■ Problem
A line containing "the code returns" appears in the material below. Return exactly every line from the first through that one, and only those.

*** Exercise materials ***

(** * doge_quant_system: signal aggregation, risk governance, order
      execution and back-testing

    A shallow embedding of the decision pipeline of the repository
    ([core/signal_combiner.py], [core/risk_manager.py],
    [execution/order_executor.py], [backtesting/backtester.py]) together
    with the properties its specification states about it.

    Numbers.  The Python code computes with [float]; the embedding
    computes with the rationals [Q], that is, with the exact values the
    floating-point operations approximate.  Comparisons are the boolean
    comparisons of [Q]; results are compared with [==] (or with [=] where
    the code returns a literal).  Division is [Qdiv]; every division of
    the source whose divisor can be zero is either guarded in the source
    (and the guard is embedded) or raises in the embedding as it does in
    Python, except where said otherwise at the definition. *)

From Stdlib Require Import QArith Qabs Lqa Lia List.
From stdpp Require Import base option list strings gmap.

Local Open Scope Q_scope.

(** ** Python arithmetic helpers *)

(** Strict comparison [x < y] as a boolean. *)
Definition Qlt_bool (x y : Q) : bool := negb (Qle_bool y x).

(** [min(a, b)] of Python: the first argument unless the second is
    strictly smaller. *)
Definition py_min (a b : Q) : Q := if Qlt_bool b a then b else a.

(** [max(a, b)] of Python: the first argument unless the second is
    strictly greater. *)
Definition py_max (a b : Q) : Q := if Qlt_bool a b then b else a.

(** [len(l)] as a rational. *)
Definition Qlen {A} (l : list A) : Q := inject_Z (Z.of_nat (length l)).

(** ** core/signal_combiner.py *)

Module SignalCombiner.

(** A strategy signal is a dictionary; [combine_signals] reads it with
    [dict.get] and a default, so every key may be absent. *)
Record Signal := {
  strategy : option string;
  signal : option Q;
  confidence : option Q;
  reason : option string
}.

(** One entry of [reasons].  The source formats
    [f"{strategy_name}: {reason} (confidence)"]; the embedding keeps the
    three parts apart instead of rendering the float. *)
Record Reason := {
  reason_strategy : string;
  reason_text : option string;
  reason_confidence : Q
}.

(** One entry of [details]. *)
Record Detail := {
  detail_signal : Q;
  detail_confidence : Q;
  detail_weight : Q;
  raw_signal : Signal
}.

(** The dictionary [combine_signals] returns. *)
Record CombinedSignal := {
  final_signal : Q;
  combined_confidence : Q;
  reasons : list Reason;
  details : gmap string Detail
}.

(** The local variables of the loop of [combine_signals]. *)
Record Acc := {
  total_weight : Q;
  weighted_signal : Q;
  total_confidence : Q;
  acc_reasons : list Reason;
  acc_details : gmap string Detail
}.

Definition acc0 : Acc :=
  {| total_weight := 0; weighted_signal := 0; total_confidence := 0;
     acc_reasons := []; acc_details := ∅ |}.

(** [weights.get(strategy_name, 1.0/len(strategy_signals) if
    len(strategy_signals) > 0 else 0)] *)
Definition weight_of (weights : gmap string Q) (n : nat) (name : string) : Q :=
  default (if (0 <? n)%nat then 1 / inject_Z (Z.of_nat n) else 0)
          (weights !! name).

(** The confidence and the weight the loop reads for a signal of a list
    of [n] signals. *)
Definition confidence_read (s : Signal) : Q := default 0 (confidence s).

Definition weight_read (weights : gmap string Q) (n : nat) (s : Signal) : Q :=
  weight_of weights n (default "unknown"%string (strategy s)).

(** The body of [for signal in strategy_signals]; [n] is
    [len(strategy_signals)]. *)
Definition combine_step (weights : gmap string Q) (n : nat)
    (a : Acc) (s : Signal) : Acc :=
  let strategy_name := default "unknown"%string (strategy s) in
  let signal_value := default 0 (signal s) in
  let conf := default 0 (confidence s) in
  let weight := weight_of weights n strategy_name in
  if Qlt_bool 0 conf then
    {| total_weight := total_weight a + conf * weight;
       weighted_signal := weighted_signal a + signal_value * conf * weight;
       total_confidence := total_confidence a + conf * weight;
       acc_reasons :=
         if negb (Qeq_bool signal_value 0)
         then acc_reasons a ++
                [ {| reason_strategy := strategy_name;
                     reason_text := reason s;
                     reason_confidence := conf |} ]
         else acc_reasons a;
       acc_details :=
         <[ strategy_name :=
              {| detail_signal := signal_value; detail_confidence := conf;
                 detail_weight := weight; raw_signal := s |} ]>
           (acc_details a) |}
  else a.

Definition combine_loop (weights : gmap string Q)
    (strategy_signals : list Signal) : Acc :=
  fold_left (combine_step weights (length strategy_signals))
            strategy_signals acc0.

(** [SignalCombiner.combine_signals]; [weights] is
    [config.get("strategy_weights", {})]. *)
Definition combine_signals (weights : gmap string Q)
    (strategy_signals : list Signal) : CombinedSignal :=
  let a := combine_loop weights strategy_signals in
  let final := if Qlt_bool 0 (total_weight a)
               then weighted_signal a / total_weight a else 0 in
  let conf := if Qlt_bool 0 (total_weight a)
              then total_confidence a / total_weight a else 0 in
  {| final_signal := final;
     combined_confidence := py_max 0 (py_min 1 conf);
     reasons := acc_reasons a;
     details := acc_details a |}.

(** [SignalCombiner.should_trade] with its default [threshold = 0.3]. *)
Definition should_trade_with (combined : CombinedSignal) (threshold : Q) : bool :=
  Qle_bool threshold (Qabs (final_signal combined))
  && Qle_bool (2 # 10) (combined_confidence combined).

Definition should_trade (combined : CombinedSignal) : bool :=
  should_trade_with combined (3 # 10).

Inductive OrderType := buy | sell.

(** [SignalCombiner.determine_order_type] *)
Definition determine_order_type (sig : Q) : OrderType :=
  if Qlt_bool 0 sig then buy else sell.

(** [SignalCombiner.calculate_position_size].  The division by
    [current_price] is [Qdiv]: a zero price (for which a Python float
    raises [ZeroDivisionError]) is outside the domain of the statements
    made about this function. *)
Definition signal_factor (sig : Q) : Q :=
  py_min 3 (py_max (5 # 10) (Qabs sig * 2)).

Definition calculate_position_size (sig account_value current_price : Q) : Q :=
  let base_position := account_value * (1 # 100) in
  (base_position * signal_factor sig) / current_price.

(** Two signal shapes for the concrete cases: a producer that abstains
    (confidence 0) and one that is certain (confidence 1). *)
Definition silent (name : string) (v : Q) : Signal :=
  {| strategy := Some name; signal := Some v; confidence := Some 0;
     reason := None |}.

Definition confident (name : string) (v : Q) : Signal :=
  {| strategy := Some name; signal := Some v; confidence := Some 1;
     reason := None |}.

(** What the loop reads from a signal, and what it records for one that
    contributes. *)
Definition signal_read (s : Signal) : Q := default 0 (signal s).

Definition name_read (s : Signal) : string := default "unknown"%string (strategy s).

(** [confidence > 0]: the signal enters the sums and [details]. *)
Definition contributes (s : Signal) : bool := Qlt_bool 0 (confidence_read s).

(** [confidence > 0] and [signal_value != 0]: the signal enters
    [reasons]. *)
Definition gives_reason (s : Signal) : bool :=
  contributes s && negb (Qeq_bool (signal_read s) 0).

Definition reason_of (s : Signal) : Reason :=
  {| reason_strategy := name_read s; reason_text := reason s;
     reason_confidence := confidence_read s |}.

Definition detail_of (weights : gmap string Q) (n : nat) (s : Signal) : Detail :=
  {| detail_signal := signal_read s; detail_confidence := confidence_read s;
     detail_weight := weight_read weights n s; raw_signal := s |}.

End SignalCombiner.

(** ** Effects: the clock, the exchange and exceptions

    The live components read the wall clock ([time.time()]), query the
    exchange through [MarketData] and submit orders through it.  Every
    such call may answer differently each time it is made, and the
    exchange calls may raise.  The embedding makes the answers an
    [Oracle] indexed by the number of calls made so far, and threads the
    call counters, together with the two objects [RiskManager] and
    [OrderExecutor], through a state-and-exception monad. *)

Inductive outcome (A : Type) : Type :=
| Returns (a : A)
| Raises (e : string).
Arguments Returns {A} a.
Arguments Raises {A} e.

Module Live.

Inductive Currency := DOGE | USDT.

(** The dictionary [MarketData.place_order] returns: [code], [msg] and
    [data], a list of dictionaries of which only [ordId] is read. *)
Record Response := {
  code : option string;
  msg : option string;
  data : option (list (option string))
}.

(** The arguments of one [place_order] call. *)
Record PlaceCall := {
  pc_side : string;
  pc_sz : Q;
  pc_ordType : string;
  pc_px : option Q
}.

***

■ Solution to the exercise
(** * doge_quant_system: signal aggregation, risk governance, order
      execution and back-testing

    A shallow embedding of the decision pipeline of the repository
    ([core/signal_combiner.py], [core/risk_manager.py],
    [execution/order_executor.py], [backtesting/backtester.py]) together
    with the properties its specification states about it.

    Numbers.  The Python code computes with [float]; the embedding
    computes with the rationals [Q], that is, with the exact values the
    floating-point operations approximate.  Comparisons are the boolean
    comparisons of [Q]; results are compared with [==] (or with [=] where
    the code returns a literal).  Division is [Qdiv]; every division of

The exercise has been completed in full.